**EXERCISE AIM**
Of the entries below, return only those lines from the line with "Lemma objects_folder_correct_structure_run p" to the line with "let currency := ServerActions.p_currency", exactly, both included.
======== PROVIDED DATA ========
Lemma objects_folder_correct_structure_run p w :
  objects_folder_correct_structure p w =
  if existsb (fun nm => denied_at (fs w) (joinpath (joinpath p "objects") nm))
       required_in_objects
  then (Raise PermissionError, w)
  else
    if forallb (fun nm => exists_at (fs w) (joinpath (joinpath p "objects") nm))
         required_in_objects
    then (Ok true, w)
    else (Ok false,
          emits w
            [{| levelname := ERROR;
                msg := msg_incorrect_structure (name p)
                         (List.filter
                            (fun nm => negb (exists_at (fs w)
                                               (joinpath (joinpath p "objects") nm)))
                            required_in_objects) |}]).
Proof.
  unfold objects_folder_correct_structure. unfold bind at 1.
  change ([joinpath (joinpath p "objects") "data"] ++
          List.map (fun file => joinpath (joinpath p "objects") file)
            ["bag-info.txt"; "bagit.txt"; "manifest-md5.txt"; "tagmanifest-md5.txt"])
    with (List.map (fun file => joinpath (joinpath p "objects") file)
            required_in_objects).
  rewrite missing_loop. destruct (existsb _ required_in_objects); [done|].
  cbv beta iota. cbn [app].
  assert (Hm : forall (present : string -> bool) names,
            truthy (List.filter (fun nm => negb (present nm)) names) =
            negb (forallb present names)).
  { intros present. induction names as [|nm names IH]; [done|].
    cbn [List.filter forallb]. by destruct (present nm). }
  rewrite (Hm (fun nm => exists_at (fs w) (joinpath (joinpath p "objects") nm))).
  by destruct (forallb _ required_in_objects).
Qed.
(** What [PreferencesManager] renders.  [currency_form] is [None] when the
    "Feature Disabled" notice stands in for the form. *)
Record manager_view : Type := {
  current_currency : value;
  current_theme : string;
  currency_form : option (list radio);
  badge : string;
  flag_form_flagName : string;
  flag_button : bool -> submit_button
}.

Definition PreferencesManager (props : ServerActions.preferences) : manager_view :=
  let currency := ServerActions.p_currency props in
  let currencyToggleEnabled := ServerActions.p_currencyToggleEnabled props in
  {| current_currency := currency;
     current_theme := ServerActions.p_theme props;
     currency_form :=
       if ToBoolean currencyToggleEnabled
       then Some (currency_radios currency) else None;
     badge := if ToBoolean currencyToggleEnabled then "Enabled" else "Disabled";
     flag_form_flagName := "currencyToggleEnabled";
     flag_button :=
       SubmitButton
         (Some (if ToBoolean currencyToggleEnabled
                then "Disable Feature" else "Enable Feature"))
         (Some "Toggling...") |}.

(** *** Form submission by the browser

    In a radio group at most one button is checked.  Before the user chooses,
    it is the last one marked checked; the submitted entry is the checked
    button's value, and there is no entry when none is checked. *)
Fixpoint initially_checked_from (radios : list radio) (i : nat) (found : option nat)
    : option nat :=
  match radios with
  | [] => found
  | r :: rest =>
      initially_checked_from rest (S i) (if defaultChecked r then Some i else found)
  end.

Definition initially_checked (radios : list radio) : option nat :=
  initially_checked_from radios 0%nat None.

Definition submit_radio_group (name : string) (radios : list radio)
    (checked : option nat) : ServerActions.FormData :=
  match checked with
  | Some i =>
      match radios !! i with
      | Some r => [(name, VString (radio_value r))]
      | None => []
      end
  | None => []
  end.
========
======== PROVIDED DATA ========
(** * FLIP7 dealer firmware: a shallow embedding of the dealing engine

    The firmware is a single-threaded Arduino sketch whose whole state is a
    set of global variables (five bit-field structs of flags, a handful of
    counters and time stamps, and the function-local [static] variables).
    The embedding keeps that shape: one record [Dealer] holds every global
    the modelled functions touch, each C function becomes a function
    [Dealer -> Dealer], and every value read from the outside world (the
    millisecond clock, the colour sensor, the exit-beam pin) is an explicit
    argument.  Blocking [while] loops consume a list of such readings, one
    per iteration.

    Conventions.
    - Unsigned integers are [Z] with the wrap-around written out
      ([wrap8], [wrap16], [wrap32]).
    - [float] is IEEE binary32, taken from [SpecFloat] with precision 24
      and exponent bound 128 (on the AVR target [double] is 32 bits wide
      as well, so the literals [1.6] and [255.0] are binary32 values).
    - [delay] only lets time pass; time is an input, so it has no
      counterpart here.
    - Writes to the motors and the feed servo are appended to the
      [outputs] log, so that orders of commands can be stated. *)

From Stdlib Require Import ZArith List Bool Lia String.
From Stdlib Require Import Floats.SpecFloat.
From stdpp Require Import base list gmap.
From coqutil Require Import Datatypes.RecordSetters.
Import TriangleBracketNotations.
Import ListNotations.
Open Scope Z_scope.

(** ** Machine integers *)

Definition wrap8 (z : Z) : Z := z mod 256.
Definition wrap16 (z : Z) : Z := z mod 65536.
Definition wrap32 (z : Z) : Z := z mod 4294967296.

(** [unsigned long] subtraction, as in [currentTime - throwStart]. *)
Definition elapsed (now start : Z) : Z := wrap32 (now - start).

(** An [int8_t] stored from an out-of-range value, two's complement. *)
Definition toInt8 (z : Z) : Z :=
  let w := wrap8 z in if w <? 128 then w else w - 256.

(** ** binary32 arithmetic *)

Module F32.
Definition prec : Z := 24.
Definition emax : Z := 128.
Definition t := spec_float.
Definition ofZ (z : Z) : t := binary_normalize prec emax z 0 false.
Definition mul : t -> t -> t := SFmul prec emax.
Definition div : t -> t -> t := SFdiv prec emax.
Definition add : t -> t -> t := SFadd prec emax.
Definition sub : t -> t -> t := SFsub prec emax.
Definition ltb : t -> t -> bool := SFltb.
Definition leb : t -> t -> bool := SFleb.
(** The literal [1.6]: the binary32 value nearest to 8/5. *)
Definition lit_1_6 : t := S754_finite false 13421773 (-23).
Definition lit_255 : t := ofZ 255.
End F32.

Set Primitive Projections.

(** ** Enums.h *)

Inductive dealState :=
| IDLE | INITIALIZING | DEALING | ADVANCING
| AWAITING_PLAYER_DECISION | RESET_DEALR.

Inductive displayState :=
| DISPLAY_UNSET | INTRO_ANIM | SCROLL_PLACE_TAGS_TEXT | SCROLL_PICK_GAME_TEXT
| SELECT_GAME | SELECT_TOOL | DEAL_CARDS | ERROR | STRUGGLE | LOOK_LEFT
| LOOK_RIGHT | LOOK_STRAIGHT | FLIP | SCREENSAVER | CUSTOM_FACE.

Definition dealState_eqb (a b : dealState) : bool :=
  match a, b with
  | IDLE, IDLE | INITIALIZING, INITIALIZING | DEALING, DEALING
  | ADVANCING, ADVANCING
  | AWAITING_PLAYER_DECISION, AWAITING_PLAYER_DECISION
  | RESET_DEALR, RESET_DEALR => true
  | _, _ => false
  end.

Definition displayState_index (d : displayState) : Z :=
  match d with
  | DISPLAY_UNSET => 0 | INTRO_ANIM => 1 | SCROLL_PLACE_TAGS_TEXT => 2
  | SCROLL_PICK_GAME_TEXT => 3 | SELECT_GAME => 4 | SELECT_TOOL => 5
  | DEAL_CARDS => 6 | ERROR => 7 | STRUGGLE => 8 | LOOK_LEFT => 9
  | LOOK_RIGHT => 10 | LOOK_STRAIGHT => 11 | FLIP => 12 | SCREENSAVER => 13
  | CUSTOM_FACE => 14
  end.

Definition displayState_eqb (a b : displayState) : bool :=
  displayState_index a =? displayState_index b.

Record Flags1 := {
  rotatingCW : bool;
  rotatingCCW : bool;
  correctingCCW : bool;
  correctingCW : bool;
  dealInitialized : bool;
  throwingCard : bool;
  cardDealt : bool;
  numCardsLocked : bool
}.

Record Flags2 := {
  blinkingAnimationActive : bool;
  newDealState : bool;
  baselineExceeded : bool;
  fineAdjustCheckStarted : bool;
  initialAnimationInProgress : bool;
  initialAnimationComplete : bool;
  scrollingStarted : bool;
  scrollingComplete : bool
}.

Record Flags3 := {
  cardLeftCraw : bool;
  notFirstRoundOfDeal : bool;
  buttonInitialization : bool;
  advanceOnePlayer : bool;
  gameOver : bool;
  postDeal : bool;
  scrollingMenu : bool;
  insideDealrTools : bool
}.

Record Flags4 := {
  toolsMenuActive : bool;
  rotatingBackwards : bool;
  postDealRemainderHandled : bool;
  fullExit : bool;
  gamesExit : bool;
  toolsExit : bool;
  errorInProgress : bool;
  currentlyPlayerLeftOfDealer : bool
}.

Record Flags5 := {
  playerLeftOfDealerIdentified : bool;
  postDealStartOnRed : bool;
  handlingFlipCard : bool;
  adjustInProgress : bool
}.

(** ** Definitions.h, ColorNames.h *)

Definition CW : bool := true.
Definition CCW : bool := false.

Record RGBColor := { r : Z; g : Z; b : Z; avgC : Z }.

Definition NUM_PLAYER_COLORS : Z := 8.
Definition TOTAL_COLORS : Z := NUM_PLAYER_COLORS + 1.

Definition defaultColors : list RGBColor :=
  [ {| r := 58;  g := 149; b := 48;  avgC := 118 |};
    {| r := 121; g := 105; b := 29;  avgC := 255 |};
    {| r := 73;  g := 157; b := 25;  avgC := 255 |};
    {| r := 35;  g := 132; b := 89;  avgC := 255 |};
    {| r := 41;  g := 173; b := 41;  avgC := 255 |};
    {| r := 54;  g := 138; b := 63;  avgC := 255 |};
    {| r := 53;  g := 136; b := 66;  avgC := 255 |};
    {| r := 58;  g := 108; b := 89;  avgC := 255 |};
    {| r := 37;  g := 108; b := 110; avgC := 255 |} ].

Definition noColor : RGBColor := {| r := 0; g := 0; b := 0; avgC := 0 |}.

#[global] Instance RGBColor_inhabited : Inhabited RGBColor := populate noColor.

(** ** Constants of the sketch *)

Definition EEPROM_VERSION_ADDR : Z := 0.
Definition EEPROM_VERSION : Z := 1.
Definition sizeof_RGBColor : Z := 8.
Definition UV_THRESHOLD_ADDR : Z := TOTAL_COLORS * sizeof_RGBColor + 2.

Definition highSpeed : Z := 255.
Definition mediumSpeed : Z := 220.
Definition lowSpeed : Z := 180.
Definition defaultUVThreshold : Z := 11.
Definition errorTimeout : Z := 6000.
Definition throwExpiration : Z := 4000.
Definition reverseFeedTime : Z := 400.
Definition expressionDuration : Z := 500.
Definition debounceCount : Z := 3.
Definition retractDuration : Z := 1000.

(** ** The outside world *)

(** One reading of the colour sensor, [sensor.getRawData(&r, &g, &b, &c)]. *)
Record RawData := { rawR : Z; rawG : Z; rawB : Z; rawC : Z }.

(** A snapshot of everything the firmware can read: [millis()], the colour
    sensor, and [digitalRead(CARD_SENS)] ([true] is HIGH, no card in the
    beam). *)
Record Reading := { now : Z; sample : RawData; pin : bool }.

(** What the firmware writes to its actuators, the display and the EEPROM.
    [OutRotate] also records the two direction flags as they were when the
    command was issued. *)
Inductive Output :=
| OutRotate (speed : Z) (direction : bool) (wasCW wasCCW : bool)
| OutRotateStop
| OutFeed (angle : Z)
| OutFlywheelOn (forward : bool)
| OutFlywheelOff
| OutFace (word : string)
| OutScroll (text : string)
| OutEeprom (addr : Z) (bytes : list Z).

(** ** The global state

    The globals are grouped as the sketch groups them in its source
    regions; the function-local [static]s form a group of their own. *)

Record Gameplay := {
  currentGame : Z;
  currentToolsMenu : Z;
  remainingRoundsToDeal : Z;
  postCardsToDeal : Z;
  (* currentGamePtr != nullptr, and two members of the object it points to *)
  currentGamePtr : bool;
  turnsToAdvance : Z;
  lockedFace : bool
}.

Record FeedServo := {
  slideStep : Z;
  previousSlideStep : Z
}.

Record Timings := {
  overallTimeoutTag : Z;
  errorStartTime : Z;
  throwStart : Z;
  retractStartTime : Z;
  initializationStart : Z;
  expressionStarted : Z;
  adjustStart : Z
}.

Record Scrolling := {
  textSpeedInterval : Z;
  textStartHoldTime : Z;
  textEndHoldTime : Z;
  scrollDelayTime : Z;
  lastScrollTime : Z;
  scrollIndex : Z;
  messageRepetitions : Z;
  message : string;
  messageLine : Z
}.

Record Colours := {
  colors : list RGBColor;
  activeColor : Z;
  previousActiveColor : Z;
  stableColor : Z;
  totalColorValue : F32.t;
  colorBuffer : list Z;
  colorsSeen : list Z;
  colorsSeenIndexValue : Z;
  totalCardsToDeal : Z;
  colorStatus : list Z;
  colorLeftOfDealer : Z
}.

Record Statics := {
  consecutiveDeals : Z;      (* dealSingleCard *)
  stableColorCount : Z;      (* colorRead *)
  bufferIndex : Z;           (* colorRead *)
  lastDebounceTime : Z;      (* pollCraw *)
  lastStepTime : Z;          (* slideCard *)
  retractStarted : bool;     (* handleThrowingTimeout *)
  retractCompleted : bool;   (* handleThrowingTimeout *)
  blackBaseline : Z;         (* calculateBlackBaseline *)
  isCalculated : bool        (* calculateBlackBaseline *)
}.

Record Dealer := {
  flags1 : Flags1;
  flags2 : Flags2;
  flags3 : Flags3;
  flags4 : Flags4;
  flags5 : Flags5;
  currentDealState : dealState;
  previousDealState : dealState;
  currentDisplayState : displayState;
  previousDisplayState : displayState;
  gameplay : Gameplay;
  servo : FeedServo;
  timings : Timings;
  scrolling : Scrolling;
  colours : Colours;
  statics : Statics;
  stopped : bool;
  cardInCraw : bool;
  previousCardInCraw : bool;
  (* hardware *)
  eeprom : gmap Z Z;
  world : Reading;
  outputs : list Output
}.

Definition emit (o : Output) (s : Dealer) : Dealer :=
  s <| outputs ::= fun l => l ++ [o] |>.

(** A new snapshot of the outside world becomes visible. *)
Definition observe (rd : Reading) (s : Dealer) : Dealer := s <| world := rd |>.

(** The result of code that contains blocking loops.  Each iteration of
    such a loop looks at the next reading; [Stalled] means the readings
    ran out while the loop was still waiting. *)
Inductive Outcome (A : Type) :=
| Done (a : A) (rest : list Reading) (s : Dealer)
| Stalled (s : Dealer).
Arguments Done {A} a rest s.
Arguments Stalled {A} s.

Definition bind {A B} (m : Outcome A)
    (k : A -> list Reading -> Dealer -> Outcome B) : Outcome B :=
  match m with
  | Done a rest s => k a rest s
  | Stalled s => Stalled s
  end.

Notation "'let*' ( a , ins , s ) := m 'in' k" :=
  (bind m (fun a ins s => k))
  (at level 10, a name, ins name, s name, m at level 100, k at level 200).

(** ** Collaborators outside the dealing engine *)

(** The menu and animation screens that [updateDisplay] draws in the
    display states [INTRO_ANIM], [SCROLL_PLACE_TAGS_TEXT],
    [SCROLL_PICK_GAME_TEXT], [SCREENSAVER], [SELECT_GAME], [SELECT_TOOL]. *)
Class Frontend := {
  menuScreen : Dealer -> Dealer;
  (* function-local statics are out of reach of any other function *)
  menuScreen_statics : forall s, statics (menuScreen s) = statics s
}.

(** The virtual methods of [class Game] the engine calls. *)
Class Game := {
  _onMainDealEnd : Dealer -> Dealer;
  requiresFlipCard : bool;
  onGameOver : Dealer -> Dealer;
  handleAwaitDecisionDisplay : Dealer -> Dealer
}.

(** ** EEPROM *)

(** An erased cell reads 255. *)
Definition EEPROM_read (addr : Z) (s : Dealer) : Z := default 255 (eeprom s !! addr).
========
**FINISHED TASK**
Lemma objects_folder_correct_structure_run p w :
  objects_folder_correct_structure p w =
  if existsb (fun nm => denied_at (fs w) (joinpath (joinpath p "objects") nm))
       required_in_objects
  then (Raise PermissionError, w)
  else
    if forallb (fun nm => exists_at (fs w) (joinpath (joinpath p "objects") nm))
         required_in_objects
    then (Ok true, w)
    else (Ok false,
          emits w
            [{| levelname := ERROR;
                msg := msg_incorrect_structure (name p)
                         (List.filter
                            (fun nm => negb (exists_at (fs w)
                                               (joinpath (joinpath p "objects") nm)))
                            required_in_objects) |}]).
Proof.
  unfold objects_folder_correct_structure. unfold bind at 1.
  change ([joinpath (joinpath p "objects") "data"] ++
          List.map (fun file => joinpath (joinpath p "objects") file)
            ["bag-info.txt"; "bagit.txt"; "manifest-md5.txt"; "tagmanifest-md5.txt"])
    with (List.map (fun file => joinpath (joinpath p "objects") file)
            required_in_objects).
  rewrite missing_loop. destruct (existsb _ required_in_objects); [done|].
  cbv beta iota. cbn [app].
  assert (Hm : forall (present : string -> bool) names,
            truthy (List.filter (fun nm => negb (present nm)) names) =
            negb (forallb present names)).
  { intros present. induction names as [|nm names IH]; [done|].
    cbn [List.filter forallb]. by destruct (present nm). }
  rewrite (Hm (fun nm => exists_at (fs w) (joinpath (joinpath p "objects") nm))).
  by destruct (forallb _ required_in_objects).
Qed.
(** What [PreferencesManager] renders.  [currency_form] is [None] when the
    "Feature Disabled" notice stands in for the form. *)
Record manager_view : Type := {
  current_currency : value;
  current_theme : string;
  currency_form : option (list radio);
  badge : string;
  flag_form_flagName : string;
  flag_button : bool -> submit_button
}.

Definition PreferencesManager (props : ServerActions.preferences) : manager_view :=
  let currency := ServerActions.p_currency props in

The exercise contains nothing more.